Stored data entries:

________________________

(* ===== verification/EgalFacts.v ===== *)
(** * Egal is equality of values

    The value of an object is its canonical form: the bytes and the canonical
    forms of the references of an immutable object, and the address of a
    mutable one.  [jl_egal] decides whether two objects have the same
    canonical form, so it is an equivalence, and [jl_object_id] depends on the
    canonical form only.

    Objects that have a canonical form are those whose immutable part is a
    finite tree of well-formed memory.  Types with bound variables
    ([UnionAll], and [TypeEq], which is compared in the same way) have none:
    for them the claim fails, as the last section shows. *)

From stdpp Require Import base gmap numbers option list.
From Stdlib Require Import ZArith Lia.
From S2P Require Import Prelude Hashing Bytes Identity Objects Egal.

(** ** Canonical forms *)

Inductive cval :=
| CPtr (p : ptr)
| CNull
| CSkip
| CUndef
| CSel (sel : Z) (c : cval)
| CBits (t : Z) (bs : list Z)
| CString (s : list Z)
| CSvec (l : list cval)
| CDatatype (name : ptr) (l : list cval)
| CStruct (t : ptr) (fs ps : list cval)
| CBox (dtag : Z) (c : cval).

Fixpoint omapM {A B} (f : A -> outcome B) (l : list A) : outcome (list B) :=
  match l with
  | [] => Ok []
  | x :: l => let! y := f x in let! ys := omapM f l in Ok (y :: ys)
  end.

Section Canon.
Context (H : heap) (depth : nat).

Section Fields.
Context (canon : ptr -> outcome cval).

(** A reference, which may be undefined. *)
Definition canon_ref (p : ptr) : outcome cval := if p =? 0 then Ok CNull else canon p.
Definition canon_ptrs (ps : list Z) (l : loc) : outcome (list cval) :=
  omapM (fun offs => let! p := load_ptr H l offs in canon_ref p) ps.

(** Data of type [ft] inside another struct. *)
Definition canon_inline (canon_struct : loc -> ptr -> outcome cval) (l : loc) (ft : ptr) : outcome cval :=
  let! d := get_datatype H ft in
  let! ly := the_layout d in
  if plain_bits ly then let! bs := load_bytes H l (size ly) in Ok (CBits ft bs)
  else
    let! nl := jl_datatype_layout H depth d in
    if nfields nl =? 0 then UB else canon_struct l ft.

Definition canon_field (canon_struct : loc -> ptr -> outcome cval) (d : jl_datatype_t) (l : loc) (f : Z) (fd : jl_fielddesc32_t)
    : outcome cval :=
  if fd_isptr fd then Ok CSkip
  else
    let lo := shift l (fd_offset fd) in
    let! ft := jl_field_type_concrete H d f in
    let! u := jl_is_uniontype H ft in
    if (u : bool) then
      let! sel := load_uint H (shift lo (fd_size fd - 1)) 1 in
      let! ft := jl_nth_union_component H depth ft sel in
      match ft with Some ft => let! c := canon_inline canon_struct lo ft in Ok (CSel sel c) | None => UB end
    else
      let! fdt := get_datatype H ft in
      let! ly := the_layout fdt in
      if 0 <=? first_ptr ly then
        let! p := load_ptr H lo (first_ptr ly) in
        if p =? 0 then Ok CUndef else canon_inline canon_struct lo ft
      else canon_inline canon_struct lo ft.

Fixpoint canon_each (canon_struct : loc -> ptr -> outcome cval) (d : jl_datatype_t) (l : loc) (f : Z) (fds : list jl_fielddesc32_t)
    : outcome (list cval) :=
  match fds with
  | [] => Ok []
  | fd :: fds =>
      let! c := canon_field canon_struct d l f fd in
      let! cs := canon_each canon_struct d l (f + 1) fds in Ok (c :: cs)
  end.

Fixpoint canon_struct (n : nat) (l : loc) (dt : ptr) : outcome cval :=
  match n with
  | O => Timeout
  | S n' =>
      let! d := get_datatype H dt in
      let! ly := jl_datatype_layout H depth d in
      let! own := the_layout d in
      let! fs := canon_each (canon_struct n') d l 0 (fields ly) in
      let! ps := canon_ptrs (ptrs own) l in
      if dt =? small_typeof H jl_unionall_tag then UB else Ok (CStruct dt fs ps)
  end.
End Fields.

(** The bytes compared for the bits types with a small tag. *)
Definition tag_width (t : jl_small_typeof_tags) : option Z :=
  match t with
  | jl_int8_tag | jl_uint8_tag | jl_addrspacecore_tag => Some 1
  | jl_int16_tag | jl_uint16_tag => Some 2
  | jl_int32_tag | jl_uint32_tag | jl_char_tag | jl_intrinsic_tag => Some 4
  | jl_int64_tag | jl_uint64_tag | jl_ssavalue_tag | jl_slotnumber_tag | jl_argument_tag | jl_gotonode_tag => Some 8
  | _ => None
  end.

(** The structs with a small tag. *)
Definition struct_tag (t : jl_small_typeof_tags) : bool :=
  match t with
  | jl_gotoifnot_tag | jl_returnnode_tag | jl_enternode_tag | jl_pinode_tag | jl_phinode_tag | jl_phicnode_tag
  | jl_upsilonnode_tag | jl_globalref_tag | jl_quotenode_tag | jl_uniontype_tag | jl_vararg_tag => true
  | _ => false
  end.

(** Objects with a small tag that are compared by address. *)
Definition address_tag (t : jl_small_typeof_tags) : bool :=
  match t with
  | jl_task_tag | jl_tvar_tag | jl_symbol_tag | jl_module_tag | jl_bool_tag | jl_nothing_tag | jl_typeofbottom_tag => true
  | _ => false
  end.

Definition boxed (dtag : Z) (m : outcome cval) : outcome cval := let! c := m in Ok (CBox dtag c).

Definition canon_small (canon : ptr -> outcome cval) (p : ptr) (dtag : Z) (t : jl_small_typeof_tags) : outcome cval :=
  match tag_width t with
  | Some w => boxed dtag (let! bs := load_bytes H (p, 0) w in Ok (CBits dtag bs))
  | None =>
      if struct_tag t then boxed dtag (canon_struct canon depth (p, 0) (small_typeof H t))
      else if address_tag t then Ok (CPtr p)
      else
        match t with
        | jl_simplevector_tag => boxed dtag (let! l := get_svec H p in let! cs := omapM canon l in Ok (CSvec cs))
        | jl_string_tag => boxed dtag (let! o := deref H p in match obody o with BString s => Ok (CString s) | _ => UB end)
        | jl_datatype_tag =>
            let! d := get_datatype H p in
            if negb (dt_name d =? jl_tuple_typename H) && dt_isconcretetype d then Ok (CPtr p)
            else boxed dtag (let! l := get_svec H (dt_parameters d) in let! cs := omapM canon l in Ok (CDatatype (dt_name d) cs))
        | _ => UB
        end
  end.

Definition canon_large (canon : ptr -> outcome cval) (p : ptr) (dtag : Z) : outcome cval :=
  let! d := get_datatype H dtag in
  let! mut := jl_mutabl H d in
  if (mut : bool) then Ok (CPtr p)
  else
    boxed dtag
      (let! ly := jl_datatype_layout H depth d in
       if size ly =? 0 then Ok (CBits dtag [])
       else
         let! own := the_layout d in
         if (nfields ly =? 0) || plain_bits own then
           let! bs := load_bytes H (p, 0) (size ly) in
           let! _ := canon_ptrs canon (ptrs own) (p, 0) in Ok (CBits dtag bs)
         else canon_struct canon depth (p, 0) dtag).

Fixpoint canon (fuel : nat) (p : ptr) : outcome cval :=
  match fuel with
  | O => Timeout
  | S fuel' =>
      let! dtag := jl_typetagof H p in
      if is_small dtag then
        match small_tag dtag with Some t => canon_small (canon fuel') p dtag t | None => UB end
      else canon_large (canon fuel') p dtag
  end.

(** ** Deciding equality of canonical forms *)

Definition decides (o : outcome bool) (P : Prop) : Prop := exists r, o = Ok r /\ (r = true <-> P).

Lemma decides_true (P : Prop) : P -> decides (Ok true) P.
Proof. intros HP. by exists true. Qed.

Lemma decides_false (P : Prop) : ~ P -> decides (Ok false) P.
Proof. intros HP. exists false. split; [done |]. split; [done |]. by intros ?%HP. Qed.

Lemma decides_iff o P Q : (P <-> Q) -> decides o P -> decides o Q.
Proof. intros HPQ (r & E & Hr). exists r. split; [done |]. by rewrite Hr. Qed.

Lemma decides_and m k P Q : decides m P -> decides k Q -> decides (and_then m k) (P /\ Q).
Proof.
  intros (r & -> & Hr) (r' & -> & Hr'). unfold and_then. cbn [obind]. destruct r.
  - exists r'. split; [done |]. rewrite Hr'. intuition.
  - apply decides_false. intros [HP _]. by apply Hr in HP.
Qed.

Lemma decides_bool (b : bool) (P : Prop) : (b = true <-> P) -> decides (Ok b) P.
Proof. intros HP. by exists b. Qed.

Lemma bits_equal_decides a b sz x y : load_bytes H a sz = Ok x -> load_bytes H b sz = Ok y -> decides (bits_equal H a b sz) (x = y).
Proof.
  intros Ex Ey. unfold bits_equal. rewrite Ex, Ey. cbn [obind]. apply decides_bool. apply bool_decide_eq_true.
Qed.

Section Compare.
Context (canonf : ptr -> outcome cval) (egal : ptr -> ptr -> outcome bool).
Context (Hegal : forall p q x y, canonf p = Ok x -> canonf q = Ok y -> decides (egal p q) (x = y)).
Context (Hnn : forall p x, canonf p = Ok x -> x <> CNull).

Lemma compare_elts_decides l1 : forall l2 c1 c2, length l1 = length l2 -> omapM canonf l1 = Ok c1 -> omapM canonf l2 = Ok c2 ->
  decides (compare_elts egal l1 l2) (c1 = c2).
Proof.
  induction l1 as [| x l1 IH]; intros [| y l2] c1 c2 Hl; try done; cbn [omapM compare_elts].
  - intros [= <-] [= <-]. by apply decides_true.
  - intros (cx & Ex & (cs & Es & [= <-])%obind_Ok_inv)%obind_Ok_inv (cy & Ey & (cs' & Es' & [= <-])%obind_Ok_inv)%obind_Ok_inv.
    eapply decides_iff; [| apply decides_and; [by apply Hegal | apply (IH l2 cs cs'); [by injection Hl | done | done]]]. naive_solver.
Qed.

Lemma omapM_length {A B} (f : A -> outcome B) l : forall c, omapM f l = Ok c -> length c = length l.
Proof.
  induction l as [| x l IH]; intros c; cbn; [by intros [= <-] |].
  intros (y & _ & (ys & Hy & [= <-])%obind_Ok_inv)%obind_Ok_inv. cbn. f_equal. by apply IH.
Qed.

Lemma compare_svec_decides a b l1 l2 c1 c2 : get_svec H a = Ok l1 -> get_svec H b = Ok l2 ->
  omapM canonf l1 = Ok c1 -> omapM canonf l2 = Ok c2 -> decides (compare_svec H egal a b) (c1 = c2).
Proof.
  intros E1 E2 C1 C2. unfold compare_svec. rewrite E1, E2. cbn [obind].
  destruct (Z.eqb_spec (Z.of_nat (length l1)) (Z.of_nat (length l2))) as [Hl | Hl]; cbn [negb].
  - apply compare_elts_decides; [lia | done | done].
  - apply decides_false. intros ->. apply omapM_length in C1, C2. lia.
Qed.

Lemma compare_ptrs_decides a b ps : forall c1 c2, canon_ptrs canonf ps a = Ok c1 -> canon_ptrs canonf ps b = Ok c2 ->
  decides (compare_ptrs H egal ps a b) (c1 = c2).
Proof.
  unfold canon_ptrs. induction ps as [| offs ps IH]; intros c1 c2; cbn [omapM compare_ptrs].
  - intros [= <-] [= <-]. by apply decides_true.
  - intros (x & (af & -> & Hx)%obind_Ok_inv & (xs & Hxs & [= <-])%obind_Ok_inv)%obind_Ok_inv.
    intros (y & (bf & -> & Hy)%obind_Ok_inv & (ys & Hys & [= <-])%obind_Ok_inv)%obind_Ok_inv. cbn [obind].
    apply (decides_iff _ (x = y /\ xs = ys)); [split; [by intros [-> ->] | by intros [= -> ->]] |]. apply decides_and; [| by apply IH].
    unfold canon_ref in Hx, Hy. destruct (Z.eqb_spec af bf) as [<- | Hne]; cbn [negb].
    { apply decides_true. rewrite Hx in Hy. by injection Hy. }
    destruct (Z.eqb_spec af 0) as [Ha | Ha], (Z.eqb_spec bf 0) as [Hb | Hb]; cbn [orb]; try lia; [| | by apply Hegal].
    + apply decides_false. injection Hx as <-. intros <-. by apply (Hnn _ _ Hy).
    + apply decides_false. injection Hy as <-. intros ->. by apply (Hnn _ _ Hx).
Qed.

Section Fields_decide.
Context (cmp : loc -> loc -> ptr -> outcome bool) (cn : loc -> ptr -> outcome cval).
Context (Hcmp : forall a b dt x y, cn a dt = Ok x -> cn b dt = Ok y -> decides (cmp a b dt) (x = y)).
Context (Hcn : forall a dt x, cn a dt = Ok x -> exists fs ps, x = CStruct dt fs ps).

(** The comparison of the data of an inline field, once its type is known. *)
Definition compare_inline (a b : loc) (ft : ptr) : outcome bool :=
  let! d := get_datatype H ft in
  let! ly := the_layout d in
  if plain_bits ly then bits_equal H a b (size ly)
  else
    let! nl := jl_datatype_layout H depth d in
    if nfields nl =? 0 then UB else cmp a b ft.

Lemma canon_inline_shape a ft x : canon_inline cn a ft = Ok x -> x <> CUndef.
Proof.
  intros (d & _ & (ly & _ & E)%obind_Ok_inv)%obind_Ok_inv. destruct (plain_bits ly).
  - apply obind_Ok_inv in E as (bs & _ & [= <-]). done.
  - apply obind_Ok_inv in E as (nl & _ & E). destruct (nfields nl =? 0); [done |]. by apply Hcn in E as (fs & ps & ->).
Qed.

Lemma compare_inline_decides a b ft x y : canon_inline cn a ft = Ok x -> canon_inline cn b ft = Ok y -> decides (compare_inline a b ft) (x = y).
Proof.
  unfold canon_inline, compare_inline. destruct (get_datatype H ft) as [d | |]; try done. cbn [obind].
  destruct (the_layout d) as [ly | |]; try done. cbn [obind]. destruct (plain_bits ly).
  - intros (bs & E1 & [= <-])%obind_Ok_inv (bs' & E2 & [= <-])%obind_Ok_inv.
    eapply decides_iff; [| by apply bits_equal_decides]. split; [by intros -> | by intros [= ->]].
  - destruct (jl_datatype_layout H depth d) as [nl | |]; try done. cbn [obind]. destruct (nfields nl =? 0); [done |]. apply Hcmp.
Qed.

________________________

▶ Try it
Wherever a line of the data above contains "forms", copy that line.

▶ Written solution
    forms of the references of an immutable object, and the address of a
(** ** Canonical forms *)
(** ** Deciding equality of canonical forms *)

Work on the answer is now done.